● **What the task requires**
Please return every line of the records below that contains the word "else".
*** Records to process ***
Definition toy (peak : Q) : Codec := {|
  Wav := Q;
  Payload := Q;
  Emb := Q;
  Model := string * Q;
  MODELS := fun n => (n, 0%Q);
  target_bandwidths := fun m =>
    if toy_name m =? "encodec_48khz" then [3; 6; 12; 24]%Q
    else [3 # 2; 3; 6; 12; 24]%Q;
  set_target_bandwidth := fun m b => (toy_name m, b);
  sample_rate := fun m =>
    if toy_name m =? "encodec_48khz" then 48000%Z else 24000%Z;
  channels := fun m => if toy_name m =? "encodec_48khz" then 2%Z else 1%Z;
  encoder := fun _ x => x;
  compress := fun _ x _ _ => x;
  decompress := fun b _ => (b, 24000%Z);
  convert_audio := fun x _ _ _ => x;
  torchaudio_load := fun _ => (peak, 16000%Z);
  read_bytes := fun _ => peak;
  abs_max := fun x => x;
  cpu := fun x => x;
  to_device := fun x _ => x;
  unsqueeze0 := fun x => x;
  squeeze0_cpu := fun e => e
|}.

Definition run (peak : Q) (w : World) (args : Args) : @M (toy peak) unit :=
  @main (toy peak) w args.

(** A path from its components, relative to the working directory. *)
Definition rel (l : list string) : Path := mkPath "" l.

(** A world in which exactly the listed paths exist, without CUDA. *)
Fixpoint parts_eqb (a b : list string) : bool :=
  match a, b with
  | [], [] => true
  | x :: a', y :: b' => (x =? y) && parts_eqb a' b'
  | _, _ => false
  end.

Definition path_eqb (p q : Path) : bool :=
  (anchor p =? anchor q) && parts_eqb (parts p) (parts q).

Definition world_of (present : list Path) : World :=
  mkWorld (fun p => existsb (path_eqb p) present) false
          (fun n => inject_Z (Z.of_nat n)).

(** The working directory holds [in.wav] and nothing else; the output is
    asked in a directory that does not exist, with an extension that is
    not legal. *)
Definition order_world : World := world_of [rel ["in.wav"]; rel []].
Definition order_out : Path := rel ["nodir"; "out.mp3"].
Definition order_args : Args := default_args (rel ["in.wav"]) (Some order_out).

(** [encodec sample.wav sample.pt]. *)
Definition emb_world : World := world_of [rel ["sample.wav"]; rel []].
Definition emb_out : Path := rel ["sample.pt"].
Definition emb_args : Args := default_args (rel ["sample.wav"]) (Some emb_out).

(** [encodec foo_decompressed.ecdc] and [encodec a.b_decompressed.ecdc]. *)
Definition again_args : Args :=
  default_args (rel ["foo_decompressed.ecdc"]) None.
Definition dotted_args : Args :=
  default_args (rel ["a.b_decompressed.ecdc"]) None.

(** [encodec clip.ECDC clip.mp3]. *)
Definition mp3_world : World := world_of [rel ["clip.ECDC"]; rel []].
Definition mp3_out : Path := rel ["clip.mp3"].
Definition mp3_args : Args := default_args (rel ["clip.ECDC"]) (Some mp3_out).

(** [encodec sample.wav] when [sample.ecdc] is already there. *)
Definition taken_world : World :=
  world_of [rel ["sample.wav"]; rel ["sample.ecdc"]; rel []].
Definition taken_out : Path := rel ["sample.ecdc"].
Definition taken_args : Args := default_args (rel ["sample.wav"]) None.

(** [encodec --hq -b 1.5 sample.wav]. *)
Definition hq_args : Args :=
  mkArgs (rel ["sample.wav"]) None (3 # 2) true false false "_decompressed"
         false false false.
*** End of Records to process ***
● **Response to this task**
    else [3 # 2; 3; 6; 12; 24]%Q;
    if toy_name m =? "encodec_48khz" then 48000%Z else 24000%Z;
  channels := fun m => if toy_name m =? "encodec_48khz" then 2%Z else 1%Z;
(** The working directory holds [in.wav] and nothing else; the output is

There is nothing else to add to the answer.